_EXERCISE OBJECTIVE_. The answer must consist of every line in the records that contains the word "parseIp".
BEGIN
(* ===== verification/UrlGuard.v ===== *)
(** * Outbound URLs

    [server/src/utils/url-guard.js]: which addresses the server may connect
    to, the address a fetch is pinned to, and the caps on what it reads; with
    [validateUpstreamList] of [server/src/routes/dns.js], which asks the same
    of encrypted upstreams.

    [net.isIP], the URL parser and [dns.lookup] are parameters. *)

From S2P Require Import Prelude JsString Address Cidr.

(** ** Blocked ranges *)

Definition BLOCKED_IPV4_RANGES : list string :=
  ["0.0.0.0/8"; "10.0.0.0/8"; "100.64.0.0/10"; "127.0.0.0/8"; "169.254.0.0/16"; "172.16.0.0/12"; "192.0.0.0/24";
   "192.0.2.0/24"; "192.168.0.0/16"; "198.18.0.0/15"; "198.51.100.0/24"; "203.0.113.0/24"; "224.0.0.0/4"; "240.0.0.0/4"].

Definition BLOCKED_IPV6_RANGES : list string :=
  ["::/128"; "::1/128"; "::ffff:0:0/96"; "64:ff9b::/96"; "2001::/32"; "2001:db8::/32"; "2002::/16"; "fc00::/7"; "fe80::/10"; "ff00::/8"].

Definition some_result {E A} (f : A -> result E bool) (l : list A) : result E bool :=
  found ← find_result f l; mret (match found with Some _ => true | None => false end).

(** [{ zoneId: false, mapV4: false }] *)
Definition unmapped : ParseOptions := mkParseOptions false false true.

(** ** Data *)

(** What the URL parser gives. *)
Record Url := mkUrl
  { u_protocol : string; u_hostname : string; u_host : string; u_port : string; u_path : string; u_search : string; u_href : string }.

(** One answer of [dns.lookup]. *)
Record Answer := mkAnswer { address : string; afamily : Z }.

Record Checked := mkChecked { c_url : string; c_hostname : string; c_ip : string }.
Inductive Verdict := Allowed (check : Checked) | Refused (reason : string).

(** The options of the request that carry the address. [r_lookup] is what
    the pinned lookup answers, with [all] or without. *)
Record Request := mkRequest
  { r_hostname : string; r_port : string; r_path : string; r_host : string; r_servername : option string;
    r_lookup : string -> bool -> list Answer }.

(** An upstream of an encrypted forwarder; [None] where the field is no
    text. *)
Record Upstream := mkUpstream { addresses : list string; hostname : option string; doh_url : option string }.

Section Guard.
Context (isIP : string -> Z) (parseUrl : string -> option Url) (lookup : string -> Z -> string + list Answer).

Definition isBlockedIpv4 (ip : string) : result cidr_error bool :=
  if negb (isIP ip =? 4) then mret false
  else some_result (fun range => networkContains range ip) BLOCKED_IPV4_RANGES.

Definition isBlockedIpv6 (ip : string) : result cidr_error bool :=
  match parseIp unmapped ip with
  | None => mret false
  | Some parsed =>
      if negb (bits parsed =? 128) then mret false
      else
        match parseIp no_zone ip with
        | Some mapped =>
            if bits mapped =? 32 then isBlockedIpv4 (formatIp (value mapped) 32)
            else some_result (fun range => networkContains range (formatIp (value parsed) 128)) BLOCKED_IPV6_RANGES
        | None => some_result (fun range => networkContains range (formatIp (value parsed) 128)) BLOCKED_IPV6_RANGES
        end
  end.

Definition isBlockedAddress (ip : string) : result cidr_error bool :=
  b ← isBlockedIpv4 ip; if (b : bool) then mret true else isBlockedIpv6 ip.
END
_EXPECTED ANSWER_.
  match parseIp unmapped ip with
        match parseIp no_zone ip with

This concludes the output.